The Holmes Report blog focuses on news and issues of interest to public relations professionals. Our main site can be found at www.holmesreport.com.

Tuesday, March 28, 2006

Lawyers and PR People: Surely the Jeff Skilling defense team includes someone who understands the media, so how come it was a lawyer and not a public relations professional who wrote a recent letter to Fortune (published in the March 20 edition; I couldn’t find it online) lambasting the magazine for assigning Peter Elkind and Bethany McLean to cover the Enron trial?

The letter—a strange combination of bluster and naïveté—from Daniel Petrocelli of O’Melveny & Myers starts with the suggestion that Elkind and McLean, authors of the Enron potboiler The Smartest Guys in the Room, should not have been assigned the case because “these two have an obvious financial interest in having the trial—or at least the perception of the trial—turn out consistent with the one-sided and ultimately cartoonish depiction of Enron and my client in their book.”

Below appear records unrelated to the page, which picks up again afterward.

(* ===== verification/FdTable.v ===== *)
(** * Open files (core/fd_table.h, core/fd_table.c)

    The descriptors of the current process; descriptors 0 to 2 are reserved. *)
From S2P Require Import Prelude KString Vfs Initramfs Process KState.

Definition FD_INVALID := 0xFFFFFFFF.
Definition FD_FIRST_PROCESS_FILE : nat := 3.

Definition fd_info (f : fd_table_info_t -> fd_table_info_t) : KM unit :=
  mmod (fun s => s <| fd_table_info ::= f |>).

Definition fd_table_initialize : KM unit :=
  fd_info (fun i => {| fd_initialized := true; open_attempts := 0; successful_opens := 0;
    failed_opens := 0; fd_read_attempts := 0; successful_reads := 0; failed_reads := 0;
    close_attempts := 0; successful_closes := 0; failed_closes := 0; fd_last_status := KERNEL_OK;
    last_fd := FD_INVALID; fd_last_path := <[0%nat := 0]> (fd_last_path i) |}).

(** The slots that may be used, in the order of the loop. *)
Definition fd_slots : list nat := seq FD_FIRST_PROCESS_FILE (PROCESS_MAX_OPEN_FILES - FD_FIRST_PROCESS_FILE).

Definition fd_table_allocate_slot (process : option nat) (out_fd : bool) : KM (Z * option Z) :=
  match process with
  | None => mret_ (KERNEL_ERROR_INVALID_ARGUMENT, None)
  | Some i =>
      if negb out_fd then mret_ (KERNEL_ERROR_INVALID_ARGUMENT, None)
      else
        p <- on_proc (proc_at i) ;;
        slot <- mfor_ret fd_slots (fun k =>
          f <- array_at (p_files p) (Z.of_nat k) ;;
          mret_ (if negb (file_used f) then Some k else None)) ;;
        match slot with
        | Some k => mret_ (KERNEL_OK, Some (Z.of_nat k))
        | None => mret_ (KERNEL_ERROR_OUT_OF_MEMORY, None)
        end
  end.

Definition fd_open_fail (status : Z) : KM (Z * option Z) :=
  fd_info (fun i => i <| failed_opens ::= incr |> <| fd_last_status := status |>) ;;;
  mret_ (status, None).

(** Assigning a descriptor of process [i]. *)
Definition set_file (i : nat) (fd : Z) (f : process_file_t -> process_file_t) : KM unit :=
  on_proc (upd_proc i (fun p => p <| p_files ::= alter f (Z.to_nat fd) |>)).

Definition fd_table_open_current (path : option (list Z)) (flags : Z) (out_fd : bool)
    : KM (Z * option Z) :=
  fd_info (fun i => i <| open_attempts ::= incr |> <| last_fd := FD_INVALID |>) ;;;
  fd_info (fun i => i <| fd_last_path ::= fun old =>
    match path with Some p => string_copy old p VFS_PATH_MAX | None => <[0%nat := 0]> old end |>) ;;;
  info <- mget fd_table_info ;;
  if negb (fd_initialized info) then fd_open_fail KERNEL_ERROR_NOT_INITIALIZED
  else
    process <- on_proc process_get_current_mutable ;;
    match process, path with
    | Some i, Some path =>
        if negb out_fd then fd_open_fail KERNEL_ERROR_INVALID_ARGUMENT
        else
          r <- on_files (vfs_lookup (Some path) true) ;;
          let '(status, out) := r in
          if negb (status =? KERNEL_OK) then fd_open_fail status
          else
            let node := default 0 out in
            n <- on_files (node_at node) ;;
            if negb (is_type n VFS_NODE_FILE) then fd_open_fail KERNEL_ERROR_INVALID_STATE
            else
              r <- fd_table_allocate_slot (Some i) true ;;
              let '(status, slot) := r in
              if negb (status =? KERNEL_OK) then fd_open_fail status
              else
                let fd := default FD_INVALID slot in
                set_file i fd (fun _ => {| file_used := true; file_node := node; file_offset := 0;
                                           file_flags := flags |}) ;;;
                fd_info (fun i => i <| successful_opens ::= incr |> <| last_fd := fd |>
                                    <| fd_last_status := KERNEL_OK |>) ;;;
                mret_ (KERNEL_OK, Some fd)
    | _, _ => fd_open_fail KERNEL_ERROR_INVALID_ARGUMENT
    end.

(** [process->files[fd]] when [fd] is a descriptor in use; the guard of read and close. *)
Definition fd_entry (i : nat) (fd : Z) : KM (option process_file_t) :=
  if (Z.of_nat PROCESS_MAX_OPEN_FILES <=? fd) || (fd <? Z.of_nat FD_FIRST_PROCESS_FILE)
  then mret_ None
  else
    p <- on_proc (proc_at i) ;;
    f <- array_at (p_files p) fd ;;
    mret_ (if file_used f then Some f else None).

Definition fd_read_fail (status : Z) (buffer : option (list Z)) : KM (Z * option (list Z) * Z) :=
  fd_info (fun i => i <| failed_reads ::= incr |> <| fd_last_status := status |>) ;;;
  mret_ (status, buffer, 0).

(** The result is the status, the buffer and [*out_bytes_read]. *)
Definition fd_table_read_current (fd : Z) (buffer : option (list Z)) (length : Z)
    (out_bytes_read : bool) : KM (Z * option (list Z) * Z) :=
  fd_info (fun i => i <| fd_read_attempts ::= incr |> <| last_fd := fd |>) ;;;
  info <- mget fd_table_info ;;
  if negb (fd_initialized info) then fd_read_fail KERNEL_ERROR_NOT_INITIALIZED buffer
  else
    process <- on_proc process_get_current_mutable ;;
    match process with
    | None => fd_read_fail KERNEL_ERROR_INVALID_ARGUMENT buffer
    | Some i =>
        if bool_decide (buffer = None) || negb out_bytes_read then
          fd_read_fail KERNEL_ERROR_INVALID_ARGUMENT buffer
        else
          entry <- fd_entry i fd ;;
          match entry with
          | None => fd_read_fail KERNEL_ERROR_INVALID_ARGUMENT buffer
          | Some entry =>
              let node := file_node entry in
              is_file <- (if node =? 0 then mret_ false
                          else n <- on_files (node_at node) ;; mret_ (is_type n VFS_NODE_FILE)) ;;
              if negb is_file then fd_read_fail KERNEL_ERROR_INVALID_STATE buffer
              else
                r <- on_files (vfs_read_node node (file_offset entry) buffer length out_bytes_read) ;;
                let '(status, buffer', bytes_read) := r in
                if negb (status =? KERNEL_OK) then
                  fd_info (fun i => i <| failed_reads ::= incr |> <| fd_last_status := status |>) ;;;
                  mret_ (status, buffer', bytes_read)
                else
                  set_file i fd (fun f => f <| file_offset ::= fun o => o [+] bytes_read |>) ;;;
                  fd_info (fun i => i <| successful_reads ::= incr |>
                                      <| fd_last_status := KERNEL_OK |>) ;;;
                  mret_ (KERNEL_OK, buffer', bytes_read)
          end
    end.

Definition fd_close_fail (status : Z) : KM Z :=
  fd_info (fun i => i <| failed_closes ::= incr |> <| fd_last_status := status |>) ;;;
  mret_ status.

Definition fd_table_close_current (fd : Z) : KM Z :=
  fd_info (fun i => i <| close_attempts ::= incr |> <| last_fd := fd |>) ;;;
  info <- mget fd_table_info ;;
  if negb (fd_initialized info) then fd_close_fail KERNEL_ERROR_NOT_INITIALIZED
  else
    process <- on_proc process_get_current_mutable ;;
    match process with
    | None => fd_close_fail KERNEL_ERROR_INVALID_ARGUMENT
    | Some i =>
        entry <- fd_entry i fd ;;
        match entry with
        | None => fd_close_fail KERNEL_ERROR_INVALID_ARGUMENT
        | Some _ =>
            set_file i fd (fun _ => closed_file) ;;;
            fd_info (fun i => i <| successful_closes ::= incr |> <| fd_last_status := KERNEL_OK |>) ;;;
            mret_ KERNEL_OK
        end
    end.

Definition fd_table_get_info : KM fd_table_info_t := mget fd_table_info.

It may be obvious to Petrocelli, but it isn’t obvious to me. Does he believe the book will sell more copies if Skilling is found guilty? That seems improbable. I suspect everyone who’s interested has already read it. Is he implying that the two authors will be sued if Skilling is cleared? He must be more knowledgeable about First Amendment law than that.

Then he goes on to site a couple of instances of what he deems biased reporting from Elkind and McLean. In one, the authors say that Skilling and Ken Lay “never much cared for one another” (wow, that’s a real zinger!) in another they discussed “Enron’s betrayal of its investors, employees and customers.”

“These statements are false,” says the lawyer. “But at a minimum a responsible journalist—and one without a conflict of interest—would have properly qualified such statements as, say, being ‘alleged.’”

To which the only appropriate response would appear to be: “Grow up.” Is this the first time one of Petrocelli’s clients has ever been the subject of media scrutiny? Does he really not understand that reporters are governed by standards dramatically different from those applied in the courtroom?

There may be a perfectly good case to be made that Elkind and McLean’s coverage of the trial has been flawed. But all this letter does is make it clear that when it comes to the court of public opinion, at least, this attorney is way out of his depth.